The first step is to measure where the application spends time -- effort spent in hot areas will be effective, while effort spent elsewhere is wasted. The next step is to use a serial modeling tool to evaluate opportunities for potential parallelization and determining what would happen if this code ran in parallel. This kind of tool observes the execution of the program, and uses the serial behavior to predict the performance and bugs that might occur if the program actually executed in parallel.

Checking for problems early in the evolution process, while a program is still serial, ensures that you don’t waste time on parallelization efforts that are doomed because of poor performance. You can then model parallelizations that resolve the performance issues or, if no alternatives are practical, focus your efforts on more profitable locations.

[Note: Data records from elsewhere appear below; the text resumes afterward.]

(** A frame is delivered with the addresses, the ports and the payload of its
    packet; what pads a short frame is delivered as payload too, since the length
    in the UDP header is not looked at. *)
Theorem frame_reads_back macs vlan payload padding ts :
  length macs = 12%nat → match vlan with None => True | Some tag => length tag = 2%nat end →
  Z.of_nat (length payload + length padding) < 4294967000 →
  let data := ethernet macs vlan
    (ip_header ttl checksum src dst options ++ udp_header sport dport len_sum ++ payload ++ padding) in
  ∃ c, dissect (Z.of_nat (length data)) data ts = Ok (Some c)
    /\ within data (udp_handle c) = true
    /\ event_of data (udp_handle c) =
         EvPayload (le_val src) (le_val sport) (le_val dst) (le_val dport) (payload ++ padding) ts.
Proof using All.
  intros Hmacs Hvlan Hlen data. unfold data, ethernet.
  set (body := payload ++ padding). assert (length body = length payload + length padding)%nat as Hbody by apply length_app.
  set (packet := ip_header ttl checksum src dst options ++ udp_header sport dport len_sum ++ body).
  assert (length packet = 28 + length options + length body)%nat as Hpacket.
  { unfold packet, ip_header, udp_header. rewrite !length_app. cbn [length]. lia. }
  set (tag := match vlan with None => [] | Some tag => [129; 0] ++ tag end).
  set (pre := macs ++ tag ++ [8; 0]).
  assert (macs ++ tag ++ [8; 0] ++ packet = pre ++ packet) as -> by (unfold pre; by rewrite <- !app_assoc).
  assert (dissect (Z.of_nat (length (pre ++ packet))) (pre ++ packet) ts
    = handle_eth_payload ETH_P_IP (pre ++ packet) (length pre) (Z.of_nat (length packet)) ts) as Hd.
  { assert (length pre = match vlan with None => 14 | Some _ => 18 end)%nat as Hpre.
    { unfold pre, tag. destruct vlan; rewrite !length_app; cbn [length]; lia. }
    rewrite length_app, Hpre. unfold dissect, pre, ETHHDR_SIZE, tag. destruct vlan as [vlan|]; rewrite <- !app_assoc.
    - rewrite (load_be_skip 2 12) by lia. rewrite (load_be_here 2 (12 - _)) by (done || lia). cbn [mbind res_bind].
      change (le_val (rev [129; 0])) with ETH_P_8021Q. rewrite Z.eqb_refl.
      load_field. change (le_val (rev [8; 0])) with ETH_P_IP.
      f_equal. rewrite wrap_small; [lia|in_range].
    - cbn [app]. change (8 :: 0 :: packet) with ([8; 0] ++ packet).
      rewrite (load_be_skip 2 12) by lia. rewrite (load_be_here 2 (12 - _)) by (done || lia). cbn [mbind res_bind].
      change (le_val (rev [8; 0])) with ETH_P_IP. change (ETH_P_IP =? ETH_P_8021Q) with false. cbv iota.
      f_equal. rewrite wrap_small; [lia|in_range]. }
  eexists. split; [rewrite Hd; apply eth_payload_reads_back; lia|].
  unfold within, event_of, udp_handle, UDPHDR_SIZE. cbn [uc_off uc_len uc_src_addr uc_src_port uc_dst_addr uc_dst_port uc_ts set_field].
  rewrite wrap_small by in_range. rewrite length_app. split; [apply Z.leb_le; lia|].
  f_equal. replace (Z.to_nat _) with (length body) by lia.
  replace (pre ++ packet) with
    ((pre ++ ip_header ttl checksum src dst options ++ udp_header sport dport len_sum) ++ body)
    by (unfold packet; by rewrite <- !app_assoc).
  rewrite drop_app_n by (unfold ip_header, udp_header; rewrite !length_app; cbn [length]; lia).
  apply firstn_all.
Qed.
End Frame.

(** ** Instances *)

Lemma ts_gtb_spec a b : ts_gtb a b = true ↔
  tv_sec b < tv_sec a \/ (tv_sec a = tv_sec b /\ tv_nsec b < tv_nsec a).
Proof.
  unfold ts_gtb, ts_leb, ts_eqb, ts_ltb.
  rewrite negb_true_iff, orb_false_iff, orb_false_iff, !andb_false_iff, !Z.ltb_ge, !Z.eqb_neq. lia.
Qed.
Lemma top_first_pe_ok : TopOk pe_gtb (top_first pe_gtb).
Proof.
  apply top_first_ok; unfold pe_gtb; intros *; rewrite <- ?not_true_iff_false, ?ts_gtb_spec; lia.
Qed.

The tool can also model the correctness of the theoretical parallel program, and detect race conditions and other synchronization errors while still running the serial program. Although the program still runs serially, it is easy to debug and test, and it computes the same results. The programmer can change the program to resolve the potential races, and after each change, the program remains a serial program (with annotations) and can be tested and debugged using normal processes.

When the program has fully evolved, the result is a correct serial program with annotations describing a parallelization with known good performance and no synchronization issues. The final step in the process is to convert those annotations to parallel code. After conversion, the parallel program can undergo final tuning and debugging with the other tools. The beast has been tamed.